Stefania percristata
- Conservation status: Vulnerable (IUCN 3.1)

Scientific classification
- Kingdom: Animalia
- Phylum: Chordata
- Class: Amphibia
- Order: Anura
- Family: Hemiphractidae
- Genus: Stefania
- Species: S. percristata
- Binomial name: Stefania percristata Señaris, Ayarzaguena & Gorzula, 1997

= Stefania percristata =

- Authority: Señaris, Ayarzaguena & Gorzula, 1997
- Conservation status: VU

Species of frog

Stefania percristata (rana stefania de Jaua) is a species of frog in the family Hemiphractidae. It is endemic to Venezuela and only known from its type locality, Cerro Jaua in Bolívar State.

==Habitat==
This frog occurs along streams at the top of the tepui. It is a nocturnal species found on branches of vegetation 0.3–1 m above the ground.

This frog lives in forests with tall trees and thick understory.
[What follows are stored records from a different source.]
(** One update leaves alone the other fields, the keys of both sections, and
    every entry but the one it names in its own section. *)
Lemma apply_update_frame packageJson update written :
  NpmScanner.apply_update packageJson update = Ok written ->
  other_fields written = other_fields packageJson
  /\ (forall s, keys written s = keys packageJson s)
  /\ (forall s name,
        NpmScanner.targetSection update <> s \/ OutdatedPackage.name update <> name ->
        entry written s name = entry packageJson s name).
Proof.
  unfold NpmScanner.apply_update.
  destruct (NpmScanner.section_of packageJson (NpmScanner.targetSection update))
    as [entries|] eqn:Hsec.
  2:{ intros [= <-]. auto. }
  destruct (JsObject.own (OutdatedPackage.name update) entries) as [versionString|].
  2:{ destruct (JsObject.inherited (OutdatedPackage.name update)); [discriminate|].
      intros [= <-]. auto. }
  destruct (Js.truthy versionString); [|intros [= <-]; auto].
  intros [= <-]. split; [|split].
  - now destruct (NpmScanner.targetSection update).
  - intros s. unfold keys. rewrite section_of_with_section.
    destruct (NpmScanner.targetSection update), s; try reflexivity;
      simpl in *; rewrite Hsec; simpl; now rewrite keys_assign.
  - intros s name Hother. unfold entry. rewrite section_of_with_section.
    destruct (NpmScanner.targetSection update), s; try reflexivity;
      simpl in *; rewrite Hsec;
      (destruct Hother as [Hs|Hname]; [congruence|]);
      apply own_assign_other; congruence.
Qed.

Lemma apply_update_absent packageJson update :
  entry packageJson (NpmScanner.targetSection update) (OutdatedPackage.name update) = None ->
  NpmScanner.apply_update packageJson update
  = if JsObject.inherited (OutdatedPackage.name update)
       && match NpmScanner.section_of packageJson (NpmScanner.targetSection update) with
          | Some _ => true
          | None => false
          end
    then Throw (TypeError "versionString.startsWith is not a function")
    else Ok packageJson.
Proof.
  unfold entry, NpmScanner.apply_update.
  destruct (NpmScanner.section_of packageJson (NpmScanner.targetSection update))
    as [entries|].
  - intros ->. now rewrite andb_true_r.
  - intros _. now rewrite andb_false_r.
Qed.

(** C10: the manifest that [applyUpdates] writes has the other fields of the
    manifest it read, the same sections with the same keys in the same order,
    and the same constraint for every package that no update names in the
    section of its type; and an update that names a package absent from the
    section of its type changes nothing: whatever is written is the manifest
    that was read. *)
Theorem applyUpdates_frame :
  (forall updates packageJson written,
      NpmScanner.applyUpdates updates packageJson = Ok written ->
      other_fields written = other_fields packageJson
      /\ (forall s, keys written s = keys packageJson s)
      /\ (forall s name,
            (forall update, In update updates ->
                            NpmScanner.targetSection update <> s
                            \/ OutdatedPackage.name update <> name) ->
            entry written s name = entry packageJson s name))
  /\ (forall update packageJson written,
        entry packageJson (NpmScanner.targetSection update)
              (OutdatedPackage.name update) = None ->
        NpmScanner.applyUpdates [update] packageJson = Ok written ->
        written = packageJson)
  /\ (forall update packageJson,
        entry packageJson (NpmScanner.targetSection update)
              (OutdatedPackage.name update) = None ->
        JsObject.inherited (OutdatedPackage.name update) = false ->
        NpmScanner.applyUpdates [update] packageJson = Ok packageJson).
Proof.
  split; [|split].
  - induction updates as [|update rest IH]; intros packageJson written; simpl.
    + intros [= <-]. auto.
    + destruct (NpmScanner.apply_update packageJson update) as [middle|e] eqn:Hstep;
        simpl; [|discriminate].
      intros Hrest.
      destruct (apply_update_frame _ _ _ Hstep) as (Hother & Hkeys & Hentries).
      destruct (IH _ _ Hrest) as (Hother' & Hkeys' & Hentries').
      split; [congruence|]. split; [intros s; now rewrite Hkeys'|].
      intros s name Hunnamed.
      rewrite Hentries' by (intros u Hu; apply Hunnamed; now right).
      apply Hentries, Hunnamed. now left.
  - intros update packageJson written Habsent. simpl.
    rewrite (apply_update_absent _ _ Habsent).
    destruct (_ && _); simpl; congruence.
  - intros update packageJson Habsent Hown. simpl.
    rewrite (apply_update_absent _ _ Habsent), Hown. reflexivity.
Qed.

Lemma applyUpdates_frame_witness :
  (other_fields (NpmScanner.with_section test_manifest NpmScanner.dependencies_section
                   [("express", "^4.18.2"); ("lodash", "~4.17.15")])
   = other_fields test_manifest
   /\ (forall s,
         keys (NpmScanner.with_section test_manifest NpmScanner.dependencies_section
                 [("express", "^4.18.2"); ("lodash", "~4.17.15")]) s
         = keys test_manifest s)
   /\ (forall s name,
         (forall update, In update [express_update] ->
                         NpmScanner.targetSection update <> s
                         \/ OutdatedPackage.name update <> name) ->
         entry (NpmScanner.with_section test_manifest NpmScanner.dependencies_section
                  [("express", "^4.18.2"); ("lodash", "~4.17.15")]) s name
         = entry test_manifest s name))
  /\ NpmScanner.applyUpdates [django_update] test_manifest = Ok test_manifest.
Proof.
  split.
  - exact (proj1 applyUpdates_frame [express_update] test_manifest
             (NpmScanner.with_section test_manifest NpmScanner.dependencies_section
                [("express", "^4.18.2"); ("lodash", "~4.17.15")])
             eq_refl).
  - exact (proj2 (proj2 applyUpdates_frame) django_update test_manifest
             eq_refl eq_refl).
Defined.
(** The calls of a request whose method is marked in error on its lock. *)
Lemma bypass_of_call req info handler i w l :
  lockKey req = Some l ->
  held (lockOf l i) = false ->
  inErr l (FullMethod info) i = true ->
  trace_of (exec (handle req info handler) i w)
  = [EvHandler req (handler req w).1.1 (handler req w).1.2].
Proof.
  intros Hk Hfree Hmarked.
  destruct req; cbn in Hk; simplify_eq; mrun;
    destruct (handler _ w) as [[res err] w']; mred;
    by destruct (runDefers _ _ _ _).
Qed.

(** X1.  No call of the interceptor, for any request, provider, handler and
    starting state, and whether it returns or panics, changes which mutexes
    are held: every lock it takes it releases, and it releases no lock that
    another request holds. *)
Theorem handle_keeps_mutexes req info handler i w l :
  held (lockOf l (icpt_of (exec (handle req info handler) i w))) = held (lockOf l i).
Proof. eapply exit_shape_held, handle_exit_shape. Qed.

(** X2.  A call for method [FullMethod info] changes the method-in-error
    sets, of every ID lock and every name lock, for that method only. *)
Theorem handle_marks_only_its_method req info handler i w l m :
  m ≠ FullMethod info ->
  (m ∈ methodInErr (lockOf l (icpt_of (exec (handle req info handler) i w)))
   <-> m ∈ methodInErr (lockOf l i)).
Proof. intros. eapply exit_shape_marks; [apply handle_exit_shape|done]. Qed.

(** X3.  Lock records are never removed from the two tables, and the
    options of the interceptor are never changed by a call. *)
Theorem handle_tables_only_grow req info handler i w :
  let i' := icpt_of (exec (handle req info handler) i w) in
  dom (volIDLocks i) ⊆ dom (volIDLocks i')
  /\ dom (volNameLocks i) ⊆ dom (volNameLocks i')
  /\ opts i' = opts i.
Proof. eapply exit_shape_tables, handle_exit_shape. Qed.

(** X4.  A request other than CreateVolume leaves the record of every lock
    but the one of its own volume ID as it was. *)
Theorem handle_frame req info handler i w l :
  isCreateVolume req = false -> lockKey req ≠ Some l ->
  lockOf l (icpt_of (exec (handle req info handler) i w)) = lockOf l i.
Proof. intros. eapply exit_shape_frame; [done..|apply handle_exit_shape]. Qed.


(** X6.  A call makes at most three calls to its collaborators; it invokes
    the downstream handler at most once, as its last call and with the
    request it was given. *)
Theorem handle_calls req info handler i w :
  let t := trace_of (exec (handle req info handler) i w) in
  (length t <= 3)%nat
  /\ (count is_handler t <= 1)%nat
  /\ forall k req' res err,
       t !! k = Some (EvHandler req' res err) -> S k = length t /\ req' = req.
Proof.
  intros t; subst t. destruct req; mall; resolve_defers.
  all: split; [vm_compute; lia|]; split; [vm_compute; lia|].
  all: intros [|[|[|k]]] req' res err Hk; cbn in Hk; by simplify_eq.
Qed.

(** X7.  When a call that invoked the downstream handler returns, it
    returns the handler's reply and error unchanged. *)
Theorem handle_returns_handler_result req info handler i w res err req' res' err' :
  let r := exec (handle req info handler) i w in
  outcome_of r = Returned res err ->
  EvHandler req' res' err' ∈ trace_of r ->
  res' = res /\ err' = err.
Proof.
  intros r; subst r. destruct req; mall; resolve_defers.
  all: intros Hout Hin; not_in_trace Hin.
  all: try (injection Hin as -> -> ->).
  all: repeat match goal with
         | H : context [if ?b then Panicked else _] |- _ => destruct b
         end; try discriminate Hout.
  all: by apply Returned_inj in Hout.
Qed.

(** X8.  For the five id-keyed requests: when a query of the provider
    answers with an error, the call returns a nil reply with that error, the
    downstream handler is not invoked, and the lock is released with the
    method marked in error. *)
Theorem handle_provider_error req info handler i w ev e l :
  let r := exec (handle req info handler) i w in
  isCreateVolume req = false ->
  lockKey req = Some l ->
  ev ∈ trace_of r ->
  event_error ev = Some e ->
  outcome_of r = Returned nil_iface (Some e)
  /\ count is_handler (trace_of r) = 0%nat
  /\ lockOf l (icpt_of r)
     = mkVolLockInfo false ({[FullMethod info]} ∪ methodInErr (lockOf l i)).
Proof.
  intros r Hc Hk; subst r.
  destruct req; try discriminate Hc; cbn in Hk; simplify_eq; mall.
  all: intros Hin Herr; not_in_trace Hin; subst; cbn in Herr; simplify_eq.
  all: split; [reflexivity|]; split; [reflexivity|].
  all: by rewrite lockOf_hooked, lockOf_Unlock.
Qed.

(** X9.  Without the require-volume option, the publish and unpublish
    procedures of the controller and of the node never look the volume up. *)
Theorem handle_no_precheck req info handler i w :
  requireVolume (opts i) = false ->
  match req with
  | CreateVolumeRequest_ptr _ | DeleteVolumeRequest_ptr _ => True
  | _ => count is_GetVolumeInfo (trace_of (exec (handle req info handler) i w)) = 0%nat
  end.
Proof.
  intros Hrv. destruct req; try done; mall; reflexivity.
Qed.

(** X10.  A CreateVolume changes the record of no ID lock but that of the
    volume its first lookup, by name, resolved the name to. *)
Theorem createVolume_id_table req info handler i w id :
  let r := exec (createVolume req info handler) i w in
  (forall v, head (trace_of r) = Some (EvGetVolumeInfo "" (Name req) (Some v) None) ->
             Id v ≠ id) ->
  lockOf (idLockPtr id) (icpt_of r) = lockOf (idLockPtr id) i.
Proof.
  intros r; subst r. mall; resolve_defers; intros Hhead;
    rewrite ?lockOf_released_ne by done; try reflexivity.
  all: rewrite lockOf_released_ne; [reflexivity|].
  all: intros [= ?]; by eapply Hhead.
Qed.

(** X11.  For the five id-keyed requests: a call that got the lock and
    returns leaves the lock released, with the method marked in error when
    the call returns an error or a reply with an embedded error, and
    unmarked otherwise; the other marks of the record are kept. *)
Theorem handle_exit_marks req info handler i w l res err :
  let r := exec (handle req info handler) i w in
  isCreateVolume req = false ->
  lockKey req = Some l ->
  held (lockOf l i) = false ->
  outcome_of r = Returned res err ->
  lockOf l (icpt_of r)
  = mkVolLockInfo false
      (if callFailed res err then {[FullMethod info]} ∪ methodInErr (lockOf l i)
       else methodInErr (lockOf l i) ∖ {[FullMethod info]}).
Proof. exact (exit_marks_of_call req info handler i w l res err). Qed.
(** The scan from [index] stops at the first entry [i] tagged [q]. *)
Lemma FindTextureID_while_hit s q e i :
  registry_ok s ->
  0 <= i < m_loadedTextures s ->
  m_textureIDs s !! Z.to_nat i = Some e -> tag e = q ->
  forall (n : nat) (index : Z) (fuel : nat) (textureID : Z),
    0 <= index -> i = index + Z.of_nat n -> (n < fuel)%nat ->
    (forall j e', index <= j < i ->
       m_textureIDs s !! Z.to_nat j = Some e' -> tag e' <> q) ->
    FindTextureID_while fuel s q textureID index false = Ok (int_of_uint32 (ID e)).
Proof.
  intros Hok Hi He Hq n.
  assert (Hcap : m_loadedTextures s <= 16) by (destruct Hok as [_ H]; apply H).
  induction n as [|n IH]; intros index fuel textureID H0 Hn Hfuel Hmiss;
    (destruct fuel as [|fuel]; [lia|]); simpl.
  - replace index with i by lia.
    destruct (Z.ltb_spec i (m_loadedTextures s)); [simpl | lia].
    rewrite (read_texture_Ok s i e) by (unfold TEXTURE_CAPACITY; auto with zarith).
    apply String.eqb_eq in Hq. rewrite Hq.
    apply FindTextureID_while_found.
  - destruct (Z.ltb_spec index (m_loadedTextures s)); [simpl | lia].
    read_registered s index Hok.
    destruct (String.eqb_spec (tag e') q) as [Heq|Hne].
    + exfalso. apply (Hmiss index e'); [lia | assumption | assumption].
    + apply IH; [lia | lia | lia |].
      intros j e'' Hj. apply Hmiss. lia.
Qed.

Lemma FindTextureSlot_while_hit s q e i :
  registry_ok s ->
  0 <= i < m_loadedTextures s ->
  m_textureIDs s !! Z.to_nat i = Some e -> tag e = q ->
  forall (n : nat) (index : Z) (fuel : nat) (textureSlot : Z),
    0 <= index -> i = index + Z.of_nat n -> (n < fuel)%nat ->
    (forall j e', index <= j < i ->
       m_textureIDs s !! Z.to_nat j = Some e' -> tag e' <> q) ->
    FindTextureSlot_while fuel s q textureSlot index false = Ok i.
Proof.
  intros Hok Hi He Hq n.
  assert (Hcap : m_loadedTextures s <= 16) by (destruct Hok as [_ H]; apply H).
  induction n as [|n IH]; intros index fuel textureSlot H0 Hn Hfuel Hmiss;
    (destruct fuel as [|fuel]; [lia|]); simpl.
  - replace index with i by lia.
    destruct (Z.ltb_spec i (m_loadedTextures s)); [simpl | lia].
    rewrite (read_texture_Ok s i e) by (unfold TEXTURE_CAPACITY; auto with zarith).
    apply String.eqb_eq in Hq. rewrite Hq.
    apply FindTextureSlot_while_found.
  - destruct (Z.ltb_spec index (m_loadedTextures s)); [simpl | lia].
    read_registered s index Hok.
    destruct (String.eqb_spec (tag e') q) as [Heq|Hne].
    + exfalso. apply (Hmiss index e'); [lia | assumption | assumption].
    + apply IH; [lia | lia | lia |].
      intros j e'' Hj. apply Hmiss. lia.
Qed.

(** With no entry tagged [q] from [index] on, the scan runs to the count
    and the initial value of the result is returned. *)
Lemma FindTextureID_while_miss s q :
  registry_ok s ->
  forall (n : nat) (index : Z) (fuel : nat) (textureID : Z),
    0 <= index -> m_loadedTextures s <= index + Z.of_nat n -> (n <= fuel)%nat ->
    (forall j e', index <= j < m_loadedTextures s ->
       m_textureIDs s !! Z.to_nat j = Some e' -> tag e' <> q) ->
    FindTextureID_while fuel s q textureID index false = Ok textureID.
Proof.
  intros Hok n.
  assert (Hcap : m_loadedTextures s <= 16) by (destruct Hok as [_ H]; apply H).
  induction n as [|n IH]; intros index fuel textureID H0 Hn Hfuel Hmiss.
  - destruct fuel; simpl;
      (destruct (Z.ltb_spec index (m_loadedTextures s)); [lia | reflexivity]).
  - destruct fuel as [|fuel]; [lia|]. simpl.
    destruct (Z.ltb_spec index (m_loadedTextures s)); [simpl | reflexivity].
    read_registered s index Hok.
    destruct (String.eqb_spec (tag e') q) as [Heq|Hne].
    + exfalso. apply (Hmiss index e'); [lia | assumption | assumption].
    + apply IH; [lia | lia | lia |].
      intros j e'' Hj. apply Hmiss. lia.
Qed.

Lemma FindTextureSlot_while_miss s q :
  registry_ok s ->
  forall (n : nat) (index : Z) (fuel : nat) (textureSlot : Z),
    0 <= index -> m_loadedTextures s <= index + Z.of_nat n -> (n <= fuel)%nat ->
    (forall j e', index <= j < m_loadedTextures s ->
       m_textureIDs s !! Z.to_nat j = Some e' -> tag e' <> q) ->
    FindTextureSlot_while fuel s q textureSlot index false = Ok textureSlot.
Proof.
  intros Hok n.
  assert (Hcap : m_loadedTextures s <= 16) by (destruct Hok as [_ H]; apply H).
  induction n as [|n IH]; intros index fuel textureSlot H0 Hn Hfuel Hmiss.
  - destruct fuel; simpl;
      (destruct (Z.ltb_spec index (m_loadedTextures s)); [lia | reflexivity]).
  - destruct fuel as [|fuel]; [lia|]. simpl.
    destruct (Z.ltb_spec index (m_loadedTextures s)); [simpl | reflexivity].
    read_registered s index Hok.
    destruct (String.eqb_spec (tag e') q) as [Heq|Hne].
    + exfalso. apply (Hmiss index e'); [lia | assumption | assumption].
    + apply IH; [lia | lia | lia |].
      intros j e'' Hj. apply Hmiss. lia.
Qed.
#[global] Instance blank_dec c : Decision (blank c).
Proof. unfold blank. apply _. Defined.

(** ** Sample pages *)

Definition el (i : option string) (cls : list string) (kids : list node) : node :=
  Elem {| id := i; classList := cls; field := None |} kids.

(** A control whose markup gives the default [dv] and which now holds [v]. *)
Definition input (nm v dv : string) : node :=
  Elem {| id := None; classList := []; field := Some (Control nm v dv) |} [].

Definition faq_entry (q a : string) : node :=
  el None ["faq-item"]
    [ el None ["faq-question"] [Text q; el None ["arrow"] []];
      el None ["faq-answer"] [Text a] ].

(** A page with every element the script looks for.  The visitor has
    typed into both forms; one field of each form has a default value
    in the markup. *)
Definition landing_page : node :=
  el None []
    [ el (Some "characterPopup") ["popup"]
        [ el (Some "closeBtn") [] [Text "x"];
          el (Some "downloadBtn") [] [Text "Download"] ];
      el (Some "vip-form") []
        [ input "email" "a@b.c" "";
          input "plan" "gold" "basic";
          el (Some "status") [] [] ];
      el (Some "contactForm") []
        [ input "name" "Ann" "";
          input "topic" "billing" "general";
          el (Some "contactStatus") [] [Text "..."] ];
      faq_entry "Q1" "A1";
      faq_entry "Q2" "A2" ].

(** The VIP form without its status element. *)
Definition no_status_page : node :=
  el None []
    [ el (Some "vip-form") [] [ input "email" "a@b.c" "" ] ].


(** Three FAQ entries; the second has no question element. *)
Definition broken_faq_page : node :=
  el None []
    [ faq_entry "Q1" "A1";
      el None ["faq-item"] [ el None ["faq-answer"] [Text "A2"] ];
      faq_entry "Q3" "A3" ].

(** The listener [attach_faq] registers for an entry, if it gets that far. *)
Definition faq_listener (doc : node) (item : ref) : option (target * event_name * closure) :=
  q ← querySelector "faq-question" doc item;
  Some (Element q, click,
        ToggleFaq (querySelector "faq-answer" doc item) (querySelector "arrow" doc item)).

Definition add_listeners (ls : list (target * event_name * closure)) (b : browser) : browser :=
  set_listeners (λ l, l ++ ls) b.

(** What the page-ready listener registers on the page [t]. *)
Definition ready_listeners (t : node) : list (target * event_name * closure) :=
  let popup := getElementById "characterPopup" t in
  from_option (λ c, [(Element c, click, HidePopup popup)]) []
    (getElementById "closeBtn" t) ++
  from_option (λ d, [(Element d, click, OpenDownload)]) []
    (getElementById "downloadBtn" t) ++
  from_option (λ f, [(Element f, submit,
                      SubmitForm VipForm f (getElementById "status" t))]) []
    (getElementById "vip-form" t) ++
  from_option (λ f, [(Element f, submit,
                      SubmitForm ContactForm f (getElementById "contactStatus" t))]) []
    (getElementById "contactForm" t).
Scientists know the frog exclusively from its type locality, Tepui Jaua, 1600 m above sea level.

==Reproduction==
The female frogs carry their eggs on their backs.

==Conservation and threats==
The IUCN classifies this frog as vulnerable and the Venezuelan Fauna Red List classifies it as data deficient. Climate change could harm this frog by altering the humidity and plant life that it needs to reproduce successfully. Virusal, bacterial, and fungal pathogens could also harm.